DATA FOR ANALYSIS section start

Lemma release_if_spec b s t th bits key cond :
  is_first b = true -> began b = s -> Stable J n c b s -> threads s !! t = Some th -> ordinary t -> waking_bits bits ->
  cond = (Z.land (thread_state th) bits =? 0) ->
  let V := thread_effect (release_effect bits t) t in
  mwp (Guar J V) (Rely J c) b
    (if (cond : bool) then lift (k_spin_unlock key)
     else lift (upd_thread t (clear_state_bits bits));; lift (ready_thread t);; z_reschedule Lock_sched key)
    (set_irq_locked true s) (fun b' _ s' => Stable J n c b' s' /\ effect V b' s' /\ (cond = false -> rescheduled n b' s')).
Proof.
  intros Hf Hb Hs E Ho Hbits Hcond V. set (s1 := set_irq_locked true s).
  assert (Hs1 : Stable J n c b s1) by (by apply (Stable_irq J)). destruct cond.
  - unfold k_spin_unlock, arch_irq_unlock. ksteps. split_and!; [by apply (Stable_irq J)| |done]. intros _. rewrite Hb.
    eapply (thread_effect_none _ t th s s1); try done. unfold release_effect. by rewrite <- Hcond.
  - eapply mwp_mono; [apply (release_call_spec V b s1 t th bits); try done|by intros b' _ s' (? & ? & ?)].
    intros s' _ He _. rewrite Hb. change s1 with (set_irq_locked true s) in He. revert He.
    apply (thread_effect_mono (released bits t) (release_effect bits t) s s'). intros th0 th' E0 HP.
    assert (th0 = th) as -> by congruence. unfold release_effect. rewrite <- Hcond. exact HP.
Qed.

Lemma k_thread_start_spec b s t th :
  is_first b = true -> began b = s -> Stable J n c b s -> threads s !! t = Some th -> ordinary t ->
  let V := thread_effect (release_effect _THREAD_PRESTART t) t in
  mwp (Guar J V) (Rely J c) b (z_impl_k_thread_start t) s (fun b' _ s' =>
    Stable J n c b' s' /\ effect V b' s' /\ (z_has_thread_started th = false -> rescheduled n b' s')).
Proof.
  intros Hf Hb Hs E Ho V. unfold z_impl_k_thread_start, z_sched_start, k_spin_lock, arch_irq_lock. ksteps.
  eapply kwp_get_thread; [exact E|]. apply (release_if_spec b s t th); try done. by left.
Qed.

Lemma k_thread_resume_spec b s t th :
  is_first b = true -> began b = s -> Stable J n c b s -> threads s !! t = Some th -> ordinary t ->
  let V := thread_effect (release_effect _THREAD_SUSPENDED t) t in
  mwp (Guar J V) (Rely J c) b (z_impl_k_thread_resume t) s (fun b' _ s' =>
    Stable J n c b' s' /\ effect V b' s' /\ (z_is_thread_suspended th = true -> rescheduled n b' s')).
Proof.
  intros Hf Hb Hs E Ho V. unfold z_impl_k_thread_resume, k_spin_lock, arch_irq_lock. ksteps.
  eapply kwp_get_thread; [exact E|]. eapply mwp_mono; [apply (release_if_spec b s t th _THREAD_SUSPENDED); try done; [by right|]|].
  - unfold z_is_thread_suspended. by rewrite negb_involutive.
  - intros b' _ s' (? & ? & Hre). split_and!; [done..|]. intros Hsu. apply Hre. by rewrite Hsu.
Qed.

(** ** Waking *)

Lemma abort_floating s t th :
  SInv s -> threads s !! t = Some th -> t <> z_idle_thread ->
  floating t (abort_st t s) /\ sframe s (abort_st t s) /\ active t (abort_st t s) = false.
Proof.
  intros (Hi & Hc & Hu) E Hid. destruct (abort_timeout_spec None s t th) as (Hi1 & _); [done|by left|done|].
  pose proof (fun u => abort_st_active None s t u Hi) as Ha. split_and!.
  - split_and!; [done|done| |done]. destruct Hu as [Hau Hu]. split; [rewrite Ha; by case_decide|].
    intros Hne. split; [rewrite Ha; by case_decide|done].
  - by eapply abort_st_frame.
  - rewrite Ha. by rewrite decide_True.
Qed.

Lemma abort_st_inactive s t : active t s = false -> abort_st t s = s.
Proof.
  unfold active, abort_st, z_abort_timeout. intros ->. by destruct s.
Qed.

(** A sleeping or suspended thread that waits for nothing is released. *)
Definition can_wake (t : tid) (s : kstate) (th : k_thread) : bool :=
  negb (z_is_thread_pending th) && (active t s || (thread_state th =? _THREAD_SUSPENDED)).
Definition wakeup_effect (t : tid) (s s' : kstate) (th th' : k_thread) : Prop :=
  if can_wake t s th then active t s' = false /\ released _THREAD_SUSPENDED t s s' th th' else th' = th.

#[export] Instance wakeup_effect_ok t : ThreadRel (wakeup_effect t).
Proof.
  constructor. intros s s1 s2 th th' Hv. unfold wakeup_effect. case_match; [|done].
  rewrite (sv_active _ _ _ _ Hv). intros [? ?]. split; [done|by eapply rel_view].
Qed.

DATA FOR ANALYSIS section end

### EXERCISE
Full transcription, please: every entry, exactly as written.

### RESPONSE FOR THIS EXERCISE
Lemma release_if_spec b s t th bits key cond :
  is_first b = true -> began b = s -> Stable J n c b s -> threads s !! t = Some th -> ordinary t -> waking_bits bits ->
  cond = (Z.land (thread_state th) bits =? 0) ->
  let V := thread_effect (release_effect bits t) t in
  mwp (Guar J V) (Rely J c) b
    (if (cond : bool) then lift (k_spin_unlock key)
     else lift (upd_thread t (clear_state_bits bits));; lift (ready_thread t);; z_reschedule Lock_sched key)
    (set_irq_locked true s) (fun b' _ s' => Stable J n c b' s' /\ effect V b' s' /\ (cond = false -> rescheduled n b' s')).
Proof.
  intros Hf Hb Hs E Ho Hbits Hcond V. set (s1 := set_irq_locked true s).
  assert (Hs1 : Stable J n c b s1) by (by apply (Stable_irq J)). destruct cond.
  - unfold k_spin_unlock, arch_irq_unlock. ksteps. split_and!; [by apply (Stable_irq J)| |done]. intros _. rewrite Hb.
    eapply (thread_effect_none _ t th s s1); try done. unfold release_effect. by rewrite <- Hcond.
  - eapply mwp_mono; [apply (release_call_spec V b s1 t th bits); try done|by intros b' _ s' (? & ? & ?)].
    intros s' _ He _. rewrite Hb. change s1 with (set_irq_locked true s) in He. revert He.
    apply (thread_effect_mono (released bits t) (release_effect bits t) s s'). intros th0 th' E0 HP.
    assert (th0 = th) as -> by congruence. unfold release_effect. rewrite <- Hcond. exact HP.
Qed.

Lemma k_thread_start_spec b s t th :
  is_first b = true -> began b = s -> Stable J n c b s -> threads s !! t = Some th -> ordinary t ->
  let V := thread_effect (release_effect _THREAD_PRESTART t) t in
  mwp (Guar J V) (Rely J c) b (z_impl_k_thread_start t) s (fun b' _ s' =>
    Stable J n c b' s' /\ effect V b' s' /\ (z_has_thread_started th = false -> rescheduled n b' s')).
Proof.
  intros Hf Hb Hs E Ho V. unfold z_impl_k_thread_start, z_sched_start, k_spin_lock, arch_irq_lock. ksteps.
  eapply kwp_get_thread; [exact E|]. apply (release_if_spec b s t th); try done. by left.
Qed.

Lemma k_thread_resume_spec b s t th :
  is_first b = true -> began b = s -> Stable J n c b s -> threads s !! t = Some th -> ordinary t ->
  let V := thread_effect (release_effect _THREAD_SUSPENDED t) t in
  mwp (Guar J V) (Rely J c) b (z_impl_k_thread_resume t) s (fun b' _ s' =>
    Stable J n c b' s' /\ effect V b' s' /\ (z_is_thread_suspended th = true -> rescheduled n b' s')).
Proof.
  intros Hf Hb Hs E Ho V. unfold z_impl_k_thread_resume, k_spin_lock, arch_irq_lock. ksteps.
  eapply kwp_get_thread; [exact E|]. eapply mwp_mono; [apply (release_if_spec b s t th _THREAD_SUSPENDED); try done; [by right|]|].
  - unfold z_is_thread_suspended. by rewrite negb_involutive.
  - intros b' _ s' (? & ? & Hre). split_and!; [done..|]. intros Hsu. apply Hre. by rewrite Hsu.
Qed.

(** ** Waking *)

Lemma abort_floating s t th :
  SInv s -> threads s !! t = Some th -> t <> z_idle_thread ->
  floating t (abort_st t s) /\ sframe s (abort_st t s) /\ active t (abort_st t s) = false.
Proof.
  intros (Hi & Hc & Hu) E Hid. destruct (abort_timeout_spec None s t th) as (Hi1 & _); [done|by left|done|].
  pose proof (fun u => abort_st_active None s t u Hi) as Ha. split_and!.
  - split_and!; [done|done| |done]. destruct Hu as [Hau Hu]. split; [rewrite Ha; by case_decide|].
    intros Hne. split; [rewrite Ha; by case_decide|done].
  - by eapply abort_st_frame.
  - rewrite Ha. by rewrite decide_True.
Qed.

Lemma abort_st_inactive s t : active t s = false -> abort_st t s = s.
Proof.
  unfold active, abort_st, z_abort_timeout. intros ->. by destruct s.
Qed.

(** A sleeping or suspended thread that waits for nothing is released. *)
Definition can_wake (t : tid) (s : kstate) (th : k_thread) : bool :=
  negb (z_is_thread_pending th) && (active t s || (thread_state th =? _THREAD_SUSPENDED)).
Definition wakeup_effect (t : tid) (s s' : kstate) (th th' : k_thread) : Prop :=
  if can_wake t s th then active t s' = false /\ released _THREAD_SUSPENDED t s s' th th' else th' = th.

#[export] Instance wakeup_effect_ok t : ThreadRel (wakeup_effect t).
Proof.
  constructor. intros s s1 s2 th th' Hv. unfold wakeup_effect. case_match; [|done].
  rewrite (sv_active _ _ _ _ Hv). intros [? ?]. split; [done|by eapply rel_view].
Qed.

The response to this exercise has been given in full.